Welcome to Diary of a Leader: Real Stories, Leadership Lessons, and Personal Growth


Thoughtful business leader reflecting on high-stakes decisions and the mental load of executive leadership.
Decision fatigue in leadership rarely starts with weakness. It usually starts with growth that outpaced the structure meant to support it.

When every meaningful decision still runs through one person, growth begins to feel heavier than it should.


Decision fatigue in leadership is one of the most common patterns in growing founder-led businesses. It shows up not as a single breaking point but as a slow accumulation — more decisions, more complexity, more of the founder's cognitive capacity absorbed by things that should not require it.


Welcome back to Diary of a Leader, where we explore what is really happening beneath leadership, growth, and the structures meant to support both.


This week is about why decision fatigue happens in leadership — not the kind that comes from small daily choices, but the kind that develops when too much complexity consistently escalates upward.


Why Decision Fatigue Happens in Leadership


Decision fatigue in leadership rarely starts with weakness. It usually starts with growth.


Growth increases complexity before it increases structure. More clients. More people. More dependencies. More gray areas. Unless the operating system evolves alongside that growth, complexity has only one direction to travel.


Upward.


Early in a business, the founder making most decisions makes sense. Proximity drives speed. The founder has the context, the relationships, and the judgment. That works well.


Then the team grows. The decisions multiply. And the same pattern that worked at ten people starts to strain at twenty-five.


When ambiguity consistently escalates to the founder, the fatigue that follows is not a personal failure. It is a structural imbalance.


Signs You Are Carrying Too Much Decision Load


Decision fatigue in leadership looks different in every business, but the pattern is recognizable.


You might be here if:


  • Decisions that your team should own consistently land back on your desk

  • You find yourself weighing in on the same types of situations repeatedly

  • Your team brings you problems more often than recommendations

  • You feel mentally drained by midweek despite not doing deep-focus work

  • Gray areas almost always escalate rather than being resolved closer to the work

  • Your calendar is full but your strategic thinking time is close to zero

  • Vacation feels impossible because decisions pile up when you step away


None of these are signs that you hired the wrong people or that you are leading poorly.


They are structural signals. The business is showing you where decision authority was never clearly designed.


When the System Defaults to Escalation


Decision fatigue in leadership often becomes chronic not because there are too many decisions — but because too many decisions travel too far.


Most businesses build structure around baseline conditions. Clear roles. Defined processes. Logical reporting lines.


But real businesses operate in variability. Scope shifts. Revenue timing changes. Information arrives late. Teams interpret priorities differently.
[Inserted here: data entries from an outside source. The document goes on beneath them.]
Lemma counting_contract : Callbacks counting callbacks s_callbacks.
Proof using Hdistinct.
  constructor.
  - intros id type name topic pattern l [n o] f0 f s w y x Hr Hm.
    destruct x as [bs|]; [|destruct id as [|[|id]]; apply sim_unspecified].
    destruct (Hm) as (p & d & -> & _). destruct id as [|[|id]]; [| |apply sim_unspecified].
    + eapply sim_message_text; [done|exact Hm|].
      eapply sim_counted; [apply refines_queue_unsubscribe|done|done|exact Hm].
    + destruct topic as [topic|]; [|apply sim_unspecified].
      destruct pattern as [pattern|]; [|apply sim_unspecified].
      eapply sim_message_text; [done|exact Hm|].
      eapply sim_counted; [apply refines_channel_punsubscribe|done|done|exact Hm].
  - intros R HR id type name topic pattern x [n o]. unfold s_callbacks, s_counted. keep.
Qed.

(** ** The programs

    [pthread_create] is the result of the call that starts a worker. *)

Definition init_worker (pthread_create : Z) : Prog unit :=
  if decide (pthread_create = 0) then mret tt
  else printf (RED (ln "Error create thread")) [];; exit (-1).

(** What the callbacks print while [m] runs is output of the program. *)
Definition printing {A} (m : M A) : Prog A :=
  (m : M A) ≫= λ a,
    o ← load (Some stdout); store (Some stdout) (mk_stream []);; mret (M := M) (written o, inl a).

Definition queue_session (pthread_create : Z) (client : ptr) : Prog unit :=
  say connected_line;;
  checked "Auth" (emq_auth client (str "eagle") (str "eagle"));;
  checked "Queue create" (emq_queue_create client queue_test 10 100
    (Z.lor EMQ_QUEUE_FORCE_PUSH EMQ_QUEUE_AUTODELETE));;
  checked "Queue declare" (emq_queue_declare client queue_test);;
  checked "Queue subscribe"
    (emq_queue_subscribe client queue_test EMQ_QUEUE_SUBSCRIBE_MSG (Some 0%nat));;
  init_worker pthread_create;;
  status ← printing (run_process callbacks client);
  CHECK_STATUS "Queue process" status.

Definition channel_session (pthread_create1 pthread_create2 : Z) (client : ptr) : Prog unit :=
  say connected_line;;
  checked "Auth" (emq_auth client (str "eagle") (str "eagle"));;
  checked "Channel create" (emq_channel_create client channel_test
    (Z.lor EMQ_CHANNEL_AUTODELETE EMQ_CHANNEL_ROUND_ROBIN));;
  checked "Channel psubscribe" (emq_channel_psubscribe client channel_test belarus (Some 1%nat));;
  init_worker pthread_create1;;
  init_worker pthread_create2;;
  status ← printing (run_process callbacks client);
  CHECK_STATUS "Channel process" status.

(** [main] of both programs, by what it does with the connection. *)
Definition subscriber_main (session : ptr → Prog unit) : Prog Z :=
  client ← lift (emq_tcp_connect ADDR EMQ_DEFAULT_PORT);
  printf_all banner;;
  match client with
  | Some _ =>
      session client;;
      lift (emq_disconnect client);;
      mret 0
  | None =>
      say unconnected_line;;
      mret 0
  end.

(** ** Their specification *)

Definition s_init_worker (pthread_create : Z) : SProg unit :=
  if decide (pthread_create = 0) then mret tt
  else s_printf (RED (ln "Error create thread")) [];; s_exit (-1).

(** A subscription, which leaks a block when its node cannot be allocated. *)
Definition s_subscribed {T} `{Slot T} (text : string) (call : api_call) (cb : callback) (x : T) :
    SProg unit :=
  status ← s_leaky (r ← s_subscribe call cb x; mret (r.1, if r.2 : bool then 1 else 0)%nat);
  s_CHECK_STATUS text status.

(** The event loop, the counter being 0 and nothing printed. *)
Definition s_printing (a : Spec (Z * tally)) : SProg Z :=
  (a : Spec _) ≫= λ x, mret (M := Spec) (x.2.2, O, inl x.1).
Definition s_processed (text : string) : SProg unit :=
  status ← s_printing (s_process s_callbacks (0, []));
  s_CHECK_STATUS text status.

Definition s_queue_session (pthread_create : Z) : SProg unit :=
  s_say connected_line;;
  s_checked "Auth" (Auth (str "eagle") (str "eagle"));;
  s_checked "Queue create" (QueueCreate queue_test 10 100
    (Z.lor EMQ_QUEUE_FORCE_PUSH EMQ_QUEUE_AUTODELETE));;
  s_checked "Queue declare" (QueueDeclare queue_test);;
  s_subscribed "Queue subscribe" (QueueSubscribe queue_test EMQ_QUEUE_SUBSCRIBE_MSG) (Some 0%nat)
    (mk_queue_subscription (array_of 64 queue_test) (Some 0%nat));;
  s_init_worker pthread_create;;
  s_processed "Queue process".

Definition s_channel_session (pthread_create1 pthread_create2 : Z) : SProg unit :=
  s_say connected_line;;
  s_checked "Auth" (Auth (str "eagle") (str "eagle"));;
  s_checked "Channel create" (ChannelCreate channel_test
    (Z.lor EMQ_CHANNEL_AUTODELETE EMQ_CHANNEL_ROUND_ROBIN));;
  s_subscribed "Channel psubscribe" (ChannelPsubscribe channel_test belarus) (Some 1%nat)
    (mk_channel_subscription (array_of 64 channel_test) (array_of 32 belarus) (Some 1%nat));;
  s_init_worker pthread_create1;;
  s_init_worker pthread_create2;;
  s_processed "Channel process".

Definition s_subscriber_main (session : SProg unit) : SProg Z :=
  s_printf_all banner;;
  session;;
  mret 0.
End callbacks.

(** ** Simulation *)

Section simulation.
Context (out c l : loc).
If the structure cannot absorb that variability, someone must.

That someone is usually the founder.


Not because they insist on control, but because decision rights are unclear and the team has learned that gray areas go upward.
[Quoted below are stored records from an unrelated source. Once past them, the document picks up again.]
Lemma ready_le t t' f : ready t f → (t' ≤ t)%nat → ready t' f.
Proof.
  intros [H1 H2 H3 H4] Ht. constructor; [done|done|lia|].
  replace t' with (t' `min` t)%nat by lia. rewrite <-take_take. by apply Forall_take.
Qed.

(** A step of one thread beside the others. *)
Lemma safe_step n r A (m : Prog A) k t P R f w :
  safe (S n) (Act r m k) t P → r ≠ Entering → ready t f → beside (P ∗ R) f w →
  ∃ x w' t' P', m w = Returns ([], inl x) w' ∧
    (t' ≤ t)%nat ∧ beside (P' ∗ R) (after_peers (t - t') f) w' ∧ safe n (k x) t' P'.
Proof.
  intros Hs Hr [H1 H2 H3 H4] (f1 & Hw & HR)%beside_star.
  assert (fr_sys f1 = fr_sys f) as Hsys by by rewrite (beside_sys _ _ _ HR).
  assert (fr_peers f1 = fr_peers f) as Hpeers by by rewrite (beside_peers _ _ _ HR).
  assert (ready t f1) as Hf1.
  { constructor; [|congruence..]. etrans; [exact H1|]. exact (beside_frame _ _ _ HR). }
  assert (∃ x w' t' P', m w = Returns ([], inl x) w' ∧ (t' ≤ t)%nat ∧
    beside P' (after_peers (t - t') f1) w' ∧ safe n (k x) t' P') as (x & w' & t' & P' & Hm & Ht & Hw' & Hk)
    by (destruct r; [|done|]; by apply Hs).
  exists x, w', t', P'. split_and!; try done.
  apply beside_star. exists (after_peers (t - t') f1). split; [done|].
  unfold after_peers. rewrite Hpeers. exact (beside_set_peers _ _ _ (drop (t - t') (fr_peers f)) HR).
Qed.

(** A thread that has steps to make makes one. *)
Lemma safe_acts n th t P : safe (S n) th t P → ∃ r A (m : Prog A) k, th = Act r m k.
Proof. destruct th as [|r A m k| |]; [done|by exists r, A, m, k|done..]. Qed.

(** ** Steps of such threads *)

Lemma after_no_peers n f : after_peers (n - n) f = f.
Proof. unfold after_peers. rewrite Nat.sub_diag, drop_0. by destruct f. Qed.

Lemma safe_ended : safe 0 Ended 0 emp.
Proof. by simpl. Qed.

(** A thread that enters [gethostbyname] first. *)
Lemma safe_act {A} n r (m : Prog A) k t P :
  safe (S n) (Step m k) t P →
  safe ((if decide (r = Entering) then 1 else 0) + S n) (Act r m k) t P.
Proof. by destruct r. Qed.

(** A call of the library that connects to no peer. *)
Lemma safe_lift {A} n (m : M A) k t P :
  (∀ f w, ready t f → beside P f w →
    ∃ x w' P', m w = Returns x w' ∧ beside P' f w' ∧ safe n (k x) t P') →
  safe (S n) (Step (lift m) k) t P.
Proof.
  intros Hm f w Hf Hw.
  destruct (Hm f w Hf Hw) as (x & w' & P' & Hx & Hw' & Hs). exists x, w', t, P'.
  split; [by apply lift_returns|]. split; [done|]. by rewrite after_no_peers.
Qed.

Lemma safe_pure {A} n (m : M A) x k t P :
  (∀ w, m w = Returns x w) → safe n (k x) t P → safe (S n) (Step (lift m) k) t P.
Proof. intros Hm Hs. apply safe_lift. intros f w _ Hw. exists x, w, P. by rewrite Hm. Qed.

Lemma safe_triple {A} n (m : M A) k t P (P' : A → assn) :
  triple P m P' → (∀ x, (∃ h socks, P' x h socks) → safe n (k x) t (P' x)) →
  safe (S n) (Step (lift m) k) t P.
Proof.
  intros Hm Hk. apply safe_lift. intros f w _ Hw. destruct (Hm f w Hw) as (x & w' & Hx & Hw').
  exists x, w', (P' x). split; [done|]. split; [done|]. apply Hk.
  destruct (beside_parts _ _ _ Hw') as (h & socks & Hp & _). eauto.
Qed.

(** An operation of a client, according to the rest [K] of the specification of its thread. *)
Lemma safe_call {A B} n l s (m : M A) (a : Spec A) k R (K : A → SProg B) ans :
  (∀ f f1 w, shared ⊆ fr_heap f → beside R f (world_of f1 []) → rep l s f1 w →
    sim l s m a (same f1) w) →
  respects plentiful a → ss_mallocs s = [] →
  (s_lift a ≫= K) s = ans → (match ans with Answer _ _ => True | _ => False end) →
  (∀ x s1, ss_mallocs s1 = [] → K x s1 = ans → safe n (k x) 0 (client l s1 ∗ R)) →
  safe (S n) (Step (lift m) k) 0 (client l s ∗ R).
Proof.
  intros Hm Ha Hs HK Hans Hk. apply safe_lift. intros f w Hf Hw.
  apply beside_client in Hw as (f1 & Hr & _ & HR).
  rewrite s_lift_bind in HK. unfold mbind, Spec_bind in HK.
  destruct (a s) as [x s1| |] eqn:Hx; [|by subst ans..].
  pose proof (sim_implements l m a same f1 s w (Hm f f1 w (ready_shared _ _ Hf) HR Hr)) as Hi.
  unfold implements in Hi. rewrite Hx in Hi. destruct Hi as (y & f' & w' & Hw' & Hr' & -> & ->).
  assert (ss_mallocs s1 = []) as Hs1 by exact (Ha _ _ _ Hx Hs).
  exists x, w', (client l s1 ∗ R). split; [done|]. split; [|by apply Hk].
  apply beside_client. by exists f1.
Qed.

End safe.

(** ** Threads that are never undefined

    [secure shared th P]: whatever its peers do, and whatever other parts the process has, no step
    of the thread [th], which owns [P], is undefined but for races; it may read the blocks [shared];
    it may print, give up, leave blocks behind, or wait for ever. If it is the [leader], it may create
    threads, which own nothing at first, wait for them, and end the process. *)
Section secure.
Context (shared : heap) (leader : Prop).

Fixpoint secure (th : thread) (P : assn) : Prop :=
  match th with
  | Ended => True
  | Act _ m k => ∀ f w, shared ⊆ fr_heap f → fr_sys f = [] → beside P f w →
      match m w with
      | Returns (_, inl x) w' => ∃ P' n, beside P' (after_peers n f) w' ∧ secure (k x) P'
      | Returns (_, inr _) _ => leader
      | Blocks _ => True
      | _ => False
      end
  | Create child k => leader ∧ secure child emp ∧ ∀ r, secure (k r) P
  | Join _ k => leader ∧ ∀ r, secure (k r) P
  end.

#[export] Instance secure_proper th : Proper ((≡) ==> iff) (secure th).
Proof.
  intros P P' HP. induction th as [|r A m k IH|child _ k IH|id k IH]; simpl; [done| | |].
  - split; intros Hs f w Hf Hsys Hw; apply Hs; try done; by rewrite HP in *.
  - by setoid_rewrite IH.
  - by setoid_rewrite IH.
Qed.

(** A step beside the other parts of the process. *)
Lemma secure_step {A} r (m : Prog A) k P R f w :
  secure (Act r m k) P → shared ⊆ fr_heap f → fr_sys f = [] → beside (P ∗ R) f w →
  match m w with
  | Returns (_, inl x) w' => ∃ P' n, beside (P' ∗ R) (after_peers n f) w' ∧ secure (k x) P'
  | Returns (_, inr _) _ => leader
  | Blocks _ => True
  | _ => False
  end.
Proof.
  intros Hs Hf Hsys (f1 & Hw & HR)%beside_star.
  assert (fr_sys f1 = fr_sys f) as Hsys1 by by rewrite (beside_sys _ _ _ HR).
  assert (fr_peers f1 = fr_peers f) as Hpeers by by rewrite (beside_peers _ _ _ HR).
  specialize (Hs f1 w ltac:(etrans; [exact Hf|exact (beside_frame _ _ _ HR)]) ltac:(congruence) Hw).
  destruct (m w) as [[o [x|code]] w'| | |]; try done.
  destruct Hs as (P' & n & Hw' & Hk). exists P', n. split; [|done].
  apply beside_star. exists (after_peers n f1). split; [done|].
  unfold after_peers. rewrite Hpeers. exact (beside_set_peers _ _ _ (drop n (fr_peers f)) HR).
Qed.

Lemma secure_lift {A} (m : M A) k P :
  (∀ f w, shared ⊆ fr_heap f → fr_sys f = [] → beside P f w →
    match m w with
    | Returns x w' => ∃ P' n, beside P' (after_peers n f) w' ∧ secure (k x) P'
    | Blocks _ => True
    | Faults _ | OutOfFuel => False
    end) →
  secure (Step (lift m) k) P.
Proof.
  intros Hm f w Hf Hsys Hw. specialize (Hm f w Hf Hsys Hw).
  unfold lift, mbind, M_bind. by destruct (m w).
Qed.

Lemma secure_pure {A} (m : M A) x k P :
  (∀ w, m w = Returns x w) → secure (k x) P → secure (Step (lift m) k) P.
Proof.
  intros Hm Hs. apply secure_lift. intros f w _ _ Hw. rewrite Hm. exists P, O.
  by rewrite (after_no_peers 0).
Qed.

Lemma secure_triple {A} (m : M A) k P (P' : A → assn) :
  triple P m P' → (∀ x, (∃ h socks, P' x h socks) → secure (k x) (P' x)) → secure (Step (lift m) k) P.
Proof.
  intros Hm Hk. apply secure_lift. intros f w _ _ Hw. destruct (Hm f w Hw) as (x & w' & -> & Hw').
  exists (P' x), O. rewrite (after_no_peers 0). split; [done|]. apply Hk.
  destruct (beside_parts _ _ _ Hw') as (h & socks & Hp & _). eauto.
Qed.

(** Connecting to a server. *)
Lemma secure_opens r n connect k :
  opens n connect →
  (∀ l sk, secure (k (Some l)) (client l (new_session sk []) ∗ emp)) →
  secure (Act r (lift connect) k) emp.
Proof.
  intros Hc Hk. cut (secure (Step (lift connect) k) emp); [done|].
  apply secure_lift. intros f w _ Hsys ->%beside_emp.
  destruct (opens_beside n connect f Hc Hsys) as (l & w' & -> & Hw).
  eexists _, 1%nat. split; [exact Hw|apply Hk].
Qed.

Lemma secure_printf fmt args k P :
  Forall terminated args → secure (k tt) P → secure (Step (printf fmt args) k) P.
Proof.
  intros Hargs Hk f w _ _ Hw. unfold printf. rewrite decide_True by done. cbn.
  exists P, O. by rewrite (after_no_peers 0).
Qed.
In the short term, this feels responsible. The founder steps in, restores clarity, momentum resumes.


Over time, intervention becomes expectation.


When Heroic Effort Becomes the Operating Model


What begins as occasional founder judgment slowly becomes the default.


Decisions default upward. Teams wait for founder input in gray areas. Trade-offs consistently require founder approval.


The structure exists, but it only functions when leadership stamina fills the gaps.

That is when decision fatigue in leadership becomes chronic.


Heroic effort has a place. It is valuable in genuine exceptions.


But when it becomes the mechanism that keeps the business aligned, the organization is under-designed. And stamina will eventually run out.


The cost is not just the founder's energy. It is the strategic thinking that does not happen because the decision load consumed the space it needed.


What Actually Changes the Pattern


The shift is not about the founder stepping back or delegating more willfully.


It is about operational judgment being clearly distributed.


Three things need to change when decision fatigue is structural:


Decision rights. When it is unclear who has the authority to decide, the default is whoever has the most context. Naming who owns which decisions — and at what level — is the first thing that reduces upward escalation.


Variability absorption. Most escalation happens not with clear decisions but with gray areas. Designing how the team handles variability closer to the work removes the founder as the default resolver.


Operational rhythm. When there is no clear cadence for how decisions get made and reviewed, everything feels urgent and everything travels upward. Rhythm creates containers for decisions so they stop competing for founder attention constantly.


An operational assessment is often the clearest way to see exactly where decision load is accumulating and what is driving it.


When these three things are designed intentionally, decision fatigue decreases. Not because there are fewer decisions. Because fewer of them travel unnecessarily to the top.


The Question Worth Asking


Most founders experiencing decision fatigue ask:

How do I get my team to stop bringing everything to me?

The more useful question is:

Where has the structure never been designed to absorb decisions without me?

That question changes where you look for answers.


Reflection Questions


  • Which decisions truly require your judgment and which ones default to you because the system lacks clarity?

  • Where does variability in your business consistently escalate rather than being absorbed closer to the work?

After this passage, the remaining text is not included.